He said the commission made year-long efforts to directly list 18 state-owned companies. “Even with direct instructions from the Chief Adviser, these companies could not be listed due to delays and non-cooperation from the concerned ministry secretaries. Despite repeated meetings and requests, the issue was not taken seriously.”
Asked when new companies might enter the market under the revised rules, BSEC spokesperson Abul Kalam said the commission remains hopeful that quality companies will be listed within the current year.
Investors, however, have complained that after the commission assumed office, it cancelled a number of IPO applications that were already under process. As a result, merchant banks acting as issue managers have reportedly lost interest in submitting new IPO proposals.
“We did not rush to list bad companies,” Abul Kalam said, adding, “most of the IPOs approved by the previous commission were of poor-quality companies, which destabilised the market and increased manipulation. Our focus is on eliminating manipulation and ensuring that only good companies are listed.”
Meanwhile, DSE Brokers Association of Bangladesh (DBA) President Saiful Islam said that the likelihood of IPOs before the national election is low. Good companies will not be interested in listing unless good governance is restored in the capital market, he added.
“Let alone comparing Bangladesh with India, even compared to Pakistan and Sri Lanka, Bangladesh lags far behind in terms of market governance scores. Without addressing these issues, the capital market cannot return to normal,” he said.
Saiful said stability may return after the 13th national election and the formation of a new government, creating an opportunity to change the market scenario if quality companies are listed at that time.

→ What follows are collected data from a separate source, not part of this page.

(* ===== verification/FlowControlFilter.v ===== *)
(** * Connection-level flow control
      ([src/proxygen/proxygen/lib/http/codec/FlowControlFilter.cpp])

    The filter sits between the session and the codec.  Its state is the two
    connection windows, the bytes processed but not yet acknowledged ([toAck_])
    and two flags.  What it does to its neighbours is a list of [effect]s, in
    program order: calls on the codec below ([call_]), on the session above
    ([callback_]) and on the window listener ([notify_]).  [None] is a failed
    [CHECK], which aborts the process. *)

From S2P Require Import Prelude Window.
Import Window.

Module FlowControlFilter.

Inductive effect :=
| GenerateWindowUpdate (stream delta : Z)          (* call_->generateWindowUpdate *)
| GenerateBody (stream len : Z) (padding : option Z) (eom : bool)
| OnError (stream : Z)                             (* callback_->onError, FLOW_CONTROL_ERROR *)
| OnBody (stream len padding : Z)                  (* callback_->onBody *)
| OnWindowUpdate (stream amount : Z)               (* callback_->onWindowUpdate *)
| OnConnectionSendWindowOpen                       (* notify_ *)
| OnConnectionSendWindowClosed.

Record t := mk {
  recvWindow_ : Window.t;
  sendWindow_ : Window.t;
  toAck_ : Z;
  error_ : bool;
  sendsBlocked_ : bool
}.

(** The constructor; [defaultWindow] is [codec->getDefaultWindowSize()]. *)
Definition create (defaultWindow recvCapacity : Z) : option (t * list effect) :=
  r ← Window.create defaultWindow;
  s ← Window.create defaultWindow;
  if (recvCapacity >? 0) && negb (recvCapacity <? defaultWindow) &&
     (recvCapacity >? defaultWindow)
  then
    let delta := u32 (recvCapacity - defaultWindow) in
    let '(ok, r') := setCapacity r recvCapacity in
    if ok then Some (mk r' s 0 false false, [GenerateWindowUpdate 0 delta]) else None
  else Some (mk r s 0 false false, []).

Definition setReceiveWindowSize (f : t) (capacity : Z) : t * list effect :=
  if capacity <? getCapacity (recvWindow_ f) then (f, [])
  else
    let delta := i32 (u32 (capacity - getCapacity (recvWindow_ f))) in
    if delta <? 0 then (f, [])
    else
      let '(ok, r) := setCapacity (recvWindow_ f) capacity in
      if negb ok then (f, [])
      else
        let toAck := i32 (toAck_ f + delta) in
        if toAck >? 0
        then (mk r (sendWindow_ f) 0 (error_ f) (sendsBlocked_ f),
              [GenerateWindowUpdate 0 (u32 delta)])
        else (mk r (sendWindow_ f) toAck (error_ f) (sendsBlocked_ f), []).

Definition ingressBytesProcessed (f : t) (delta : Z) : option (bool * t * list effect) :=
  let toAck := i32 (u32 (toAck_ f + delta)) in
  let willAck := (toAck >? 0) && (u32 toAck >? getCapacity (recvWindow_ f) / 2) in
  if willAck then
    let '(ok, r) := free (recvWindow_ f) (u32 toAck) in
    if ok
    then Some (true, mk r (sendWindow_ f) 0 (error_ f) (sendsBlocked_ f),
               [GenerateWindowUpdate 0 (u32 toAck)])
    else None
  else Some (false, mk (recvWindow_ f) (sendWindow_ f) toAck (error_ f) (sendsBlocked_ f), []).

Definition getAvailableSend (f : t) : Z := getNonNegativeSize (sendWindow_ f).

(** [callIsReusable] is [call_->isReusable()]. *)
Definition isReusable (f : t) (callIsReusable : bool) : bool :=
  if error_ f then false else callIsReusable.

(** [len] is [chain->computeChainDataLength()]. *)
Definition onBody (f : t) (stream len padding : Z) : option (t * list effect) :=
  let '(ok, r) := reserve (recvWindow_ f) (u32 (u64 (len + padding))) true in
  if negb ok
  then Some (mk r (sendWindow_ f) (toAck_ f) true (sendsBlocked_ f), [OnError 0])
  else
    let toAck := i32 (toAck_ f + padding) in
    let '(ok', r') := free r padding in
    if ok'
    then Some (mk r' (sendWindow_ f) toAck (error_ f) (sendsBlocked_ f),
               [OnBody stream len padding])
    else None.

Definition onWindowUpdate (f : t) (stream amount : Z) : t * list effect :=
  if stream =? 0 then
    let '(success, s) := free (sendWindow_ f) amount in
    let err := if success then error_ f else true in
    let fx := if success then [] else [OnError stream] in
    if sendsBlocked_ f && truth (getNonNegativeSize s)
    then (mk (recvWindow_ f) s (toAck_ f) err false, fx ++ [OnConnectionSendWindowOpen])
    else (mk (recvWindow_ f) s (toAck_ f) err (sendsBlocked_ f), fx)
  else (f, [OnWindowUpdate stream amount]).

Definition generateBody (f : t) (stream len : Z) (padding : option Z) (eom : bool)
  : option (t * list effect) :=
  let padLen := default 0 padding in
  let '(success, s) := reserve (sendWindow_ f) (u32 (u64 (len + padLen))) true in
  if negb success then None
  else if getNonNegativeSize s =? 0
  then Some (mk (recvWindow_ f) s (toAck_ f) (error_ f) true,
             [OnConnectionSendWindowClosed; GenerateBody stream len padding eom])
  else Some (mk (recvWindow_ f) s (toAck_ f) (error_ f) (sendsBlocked_ f),
             [GenerateBody stream len padding eom]).

Definition generateWindowUpdate (f : t) (stream delta : Z) : option (t * list effect) :=
  if stream =? 0 then None else Some (f, [GenerateWindowUpdate stream delta]).

(** ** The send side

    The session sends bodies and the peer returns credit on stream 0. *)

Inductive send_event :=
| Send (stream len : Z) (padding : option Z) (eom : bool)
| PeerUpdate (stream amount : Z).

Definition send_event_ok (e : send_event) : Prop :=
  match e with
  | Send _ len padding _ => 0 <= len < 2 ^ 63 /\ 0 <= default 0 padding < 2 ^ 8
  | PeerUpdate _ amount => is_u32 amount
  end.

Definition send_step (f : t) (e : send_event) : option (t * list effect) :=
  match e with
  | Send stream len padding eom => generateBody f stream len padding eom
  | PeerUpdate stream amount => Some (onWindowUpdate f stream amount)
  end.

Fixpoint send_run (f : t) (es : list send_event) : option (t * list effect) :=
  match es with
  | [] => Some (f, [])
  | e :: es' =>
      '(f', fx) ← send_step f e;
      '(f'', fx') ← send_run f' es';
      Some (f'', fx ++ fx')
  end.

Definition sent (e : send_event) : Z :=
  match e with Send _ len padding _ => len + default 0 padding | _ => 0 end.
(** What is taken from the window: [Window::reserve] has a [uint32_t] parameter. *)
Definition charged (e : send_event) : Z := u32 (sent e).
Definition credited (e : send_event) : Z :=
  match e with PeerUpdate stream amount => if stream =? 0 then amount else 0 | _ => 0 end.
Definition total (g : send_event -> Z) (es : list send_event) : Z :=
  foldr (fun e n => g e + n) 0 es.

(** What the send side maintains: [capacity_] is the default window [d], the
    window is never overdrawn, and [sendsBlocked_] says that it is empty. *)
Definition send_inv (d : Z) (f : t) : Prop :=
  wf (sendWindow_ f) /\ capacity_ (sendWindow_ f) = d /\
  outstanding_ (sendWindow_ f) <= d /\
  sendsBlocked_ f = bool_decide (outstanding_ (sendWindow_ f) = d).

Lemma getNonNegativeSize_exact w :
  wf w -> getNonNegativeSize w = Z.max 0 (capacity_ w - outstanding_ w).
Proof.
  intros Hw. unfold getNonNegativeSize. rewrite getSize_exact by done.
  unfold size. split_ifs; lia.
Qed.

Lemma generateBody_inv d f stream len padding eom f' fx :
  send_inv d f -> send_event_ok (Send stream len padding eom) ->
  generateBody f stream len padding eom = Some (f', fx) ->
  send_inv d f' /\
  outstanding_ (sendWindow_ f') = outstanding_ (sendWindow_ f) + u32 (len + default 0 padding).
Proof.
  intros (Hw & Hc & Ho & Hb) (Hl & Hp). unfold generateBody.
  rewrite u64_id by (clear - Hl Hp; unfold is_u64; lia). set (a := u32 (len + default 0 padding)) in *.
  assert (Ha : is_u32 a) by apply u32_range. clearbody a.
  pose proof (reserve_wf (sendWindow_ f) a true Hw Ha) as Hw'.
  rewrite reserve_spec in * by done. unfold Spec.reserve, Spec.reserve_ok in *.
  case_decide as Hd; simpl in *; [|done]. destruct Hd as (_ & _ & Hd). specialize (Hd eq_refl).
  rewrite getNonNegativeSize_exact by done. simpl.
  split_ifs; intros [= <- <-]; unfold send_inv; simpl; (split; [|done]).
  - split_and!; try done; try lia. symmetry; apply bool_decide_eq_true; lia.
  - split_and!; try done; try lia. rewrite Hb.
    destruct Ha. apply bool_decide_ext; lia.
Qed.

Commission sources said that responsibility for managing IPOs of major companies as an issue manager was given solely to the state-owned Investment Corporation of Bangladesh (ICB), but the initiative did not yield results.
An inquiry found that ICB, once a profitable institution, is now struggling with heavy losses. In the 2024–25 fiscal year, ICB’s losses exceeded Tk 1200 crore. The institution is surviving on loans and has repeatedly sold shares to pay interest obligations.
ICB Chairman Professor Abu Ahmed, however, expressed optimism about a turnaround. “Despite many ups and downs, ICB has survived. In the past, its funds were invested in poor-quality IPOs linked to market manipulation, which caused significant losses.”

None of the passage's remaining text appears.